5. Vertu Nurburgring Racetrack Phone
Speaking of phones. I’m just picking this one ‘cos although it looks cool it is, well, ridiculously expensive! The Vertu Nurburgring Racetrack Phone is a titanium limited edition cell that commemorates Germany’s legendary racetrack. So if the dad in your life gets off on having the most exclusive, overpriced gadget known to man, well this one is for him. $8000 from Barneys (yeah, eight grand, all those zeros was not a typo)

 

4. Mulit-Cade Games
In my house, this present would so actually be more for me than my hubby.
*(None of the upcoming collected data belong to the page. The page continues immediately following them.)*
Lemma doValidate_step {A} (v : Validator A) (rest : list (Validator A)) (x : option A) :
  (violated v x -> doValidate (v :: rest) x = Some (message v x))
  /\ (~ violated v x -> doValidate (v :: rest) x = doValidate rest x).
Proof.
  unfold violated. simpl. destruct x as [a|]; simpl.
  - destruct (validator v (Some a)) eqn:Hv; split; intros H.
    + destruct H. discriminate.
    + reflexivity.
    + reflexivity.
    + exfalso. apply H. split; [discriminate | reflexivity].
  - destruct (isRequired v) eqn:Hr; simpl.
    + destruct (validator v None) eqn:Hv; split; intros H.
      * destruct H. discriminate.
      * reflexivity.
      * reflexivity.
      * exfalso. apply H. split; reflexivity.
    + split; intros H.
      * destruct H as [H _]. specialize (H eq_refl). discriminate.
      * reflexivity.
Qed.

(** When at most one validator of a path can fail on a value, the
    error of the path is the message of that validator. *)
Lemma doValidate_only {A} (vs : list (Validator A)) (x : option A) (v : Validator A) :
  v ∈ vs -> violated v x ->
  (forall v', v' ∈ vs -> violated v' x -> v' = v) ->
  doValidate vs x = Some (message v x).
Proof.
  induction vs as [|v0 rest IH]; intros Hin Hviol Huniq.
  - apply elem_of_nil in Hin. contradiction.
  - destruct (doValidate_step v0 rest x) as [Hhit Hmiss].
    apply elem_of_cons in Hin as [->|Hin].
    + apply Hhit, Hviol.
    + destruct (violated_dec v0 x) as [Hv0|Hv0].
      * rewrite (Huniq v0 (list_elem_of_here _ _) Hv0) in *. apply Hhit, Hviol.
      * rewrite (Hmiss Hv0). apply IH; [exact Hin | exact Hviol |].
        intros v' Hv' Hviol'. apply Huniq; [apply list_elem_of_further, Hv' | exact Hviol'].
Qed.

Lemma name_violation (x : option string) (msg : string) :
  pathViolation UserModel.nameValidators x msg ->
  doValidate UserModel.nameValidators x = Some msg.
Proof.
  intros (v & Hin & Hviol & ->). apply doValidate_only; [exact Hin | exact Hviol |].
  intros v' Hin' Hviol'. unfold UserModel.nameValidators in *.
  repeat (apply elem_of_cons in Hin as [->|Hin]);
    repeat (apply elem_of_cons in Hin' as [->|Hin']);
    try reflexivity;
    try (apply elem_of_nil in Hin; contradiction);
    try (apply elem_of_nil in Hin'; contradiction);
    exfalso; destruct Hviol as [Hr Hviol], Hviol' as [Hr' Hviol']; simpl in *;
    destruct x as [s|]; try (specialize (Hr eq_refl)); try (specialize (Hr' eq_refl));
    try discriminate;
    apply negb_false_iff, String.eqb_eq in Hviol || apply negb_false_iff, String.eqb_eq in Hviol';
    subst s; discriminate.
Qed.

Lemma email_violation (x : option string) (msg : string) :
  pathViolation UserModel.emailValidators x msg ->
  doValidate UserModel.emailValidators x = Some msg.
Proof.
  intros (v & Hin & Hviol & ->). apply doValidate_only; [exact Hin | exact Hviol |].
  intros v' Hin' Hviol'. unfold UserModel.emailValidators in *.
  repeat (apply elem_of_cons in Hin as [->|Hin]);
    repeat (apply elem_of_cons in Hin' as [->|Hin']);
    try reflexivity;
    try (apply elem_of_nil in Hin; contradiction);
    try (apply elem_of_nil in Hin'; contradiction);
    exfalso; destruct Hviol as [Hr Hviol], Hviol' as [Hr' Hviol']; simpl in *;
    destruct x as [s|]; try (specialize (Hr eq_refl)); try (specialize (Hr' eq_refl));
    try discriminate;
    destruct (String.eqb s ""); discriminate.
Qed.

Lemma age_violation (x : option Z) (msg : string) :
  pathViolation UserModel.ageValidators x msg ->
  doValidate UserModel.ageValidators x = Some msg.
Proof.
  intros (v & Hin & Hviol & ->). apply doValidate_only; [exact Hin | exact Hviol |].
  intros v' Hin' Hviol'. unfold UserModel.ageValidators in *.
  repeat (apply elem_of_cons in Hin as [->|Hin]);
    repeat (apply elem_of_cons in Hin' as [->|Hin']);
    try reflexivity;
    try (apply elem_of_nil in Hin; contradiction);
    try (apply elem_of_nil in Hin'; contradiction);
    exfalso; destruct Hviol as [Hr Hviol], Hviol' as [Hr' Hviol']; simpl in *;
    destruct x as [n|]; try discriminate; lia.
Qed.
As soon as I found it I started dropping hints like “you know, what we really need, a  Ms. PacMan machine in the house, don ‘t you think?”. So far I’ve just been getting blank stares. But I think his tune would change if he knew that you could get not just one game but up to sixty games on one setup with the Upright Cabinet Multi-Cade Game unit! You can get old school standards like Donkey Kong, Centipede and Frogger. (60 Game Unit - $2999.00)
 

3. , Bacon of the Month Club
Bacon has been a downfall for countless die-hard vegetarians. The aroma of sizzling slices can be just too seductive for at these non-meat eaters. I’ve been witness to many a vegetarians being felled by the seductive snack. I like to call bacon “the gateway meat”. Once they eat it, it just leads to harder stuff (filet mignons, pork chops, and even the rare case of Foie Gras). For those who do consume carnal culinary delights, the bacon of the month club from The Grateful Palate is a yummy and perfect gift. ($150 for one package shipped each month)
 

2. Sony Bravia 52" LCD TV
Yeah, it won’t be a fantasy Father’s Day gift list with out some big gigantic flat screen TV. My pick? The Sony Bravia 52” 1080p 120 Hz Flat-Panel LCD. Big, bold and destined to get more play than pretty much any other toy in the house. It’s a TV, not much more to say! ($2699)

 (See picture at top of page)

1. 2009 Lamborghini Murcielago Roadster
And here is the most outrageous, expensive and boldest message for that fabulous father in your life. If budget ain’t an issue that is. Nothing says “yeah, you’re a pretty good dad” than a 2009 Lamborghini Murcielago Roadster. It does stuff, it goes fast, and would make a good present for pert near anybody. Sure it costs about the same as a 2 bedroom house at $369,200.  But isn’t he worth it?
 


+ DIGG + STUMBLE

Comments

 

AllisonWonder said:

I could get more than 2 bedrooms for that!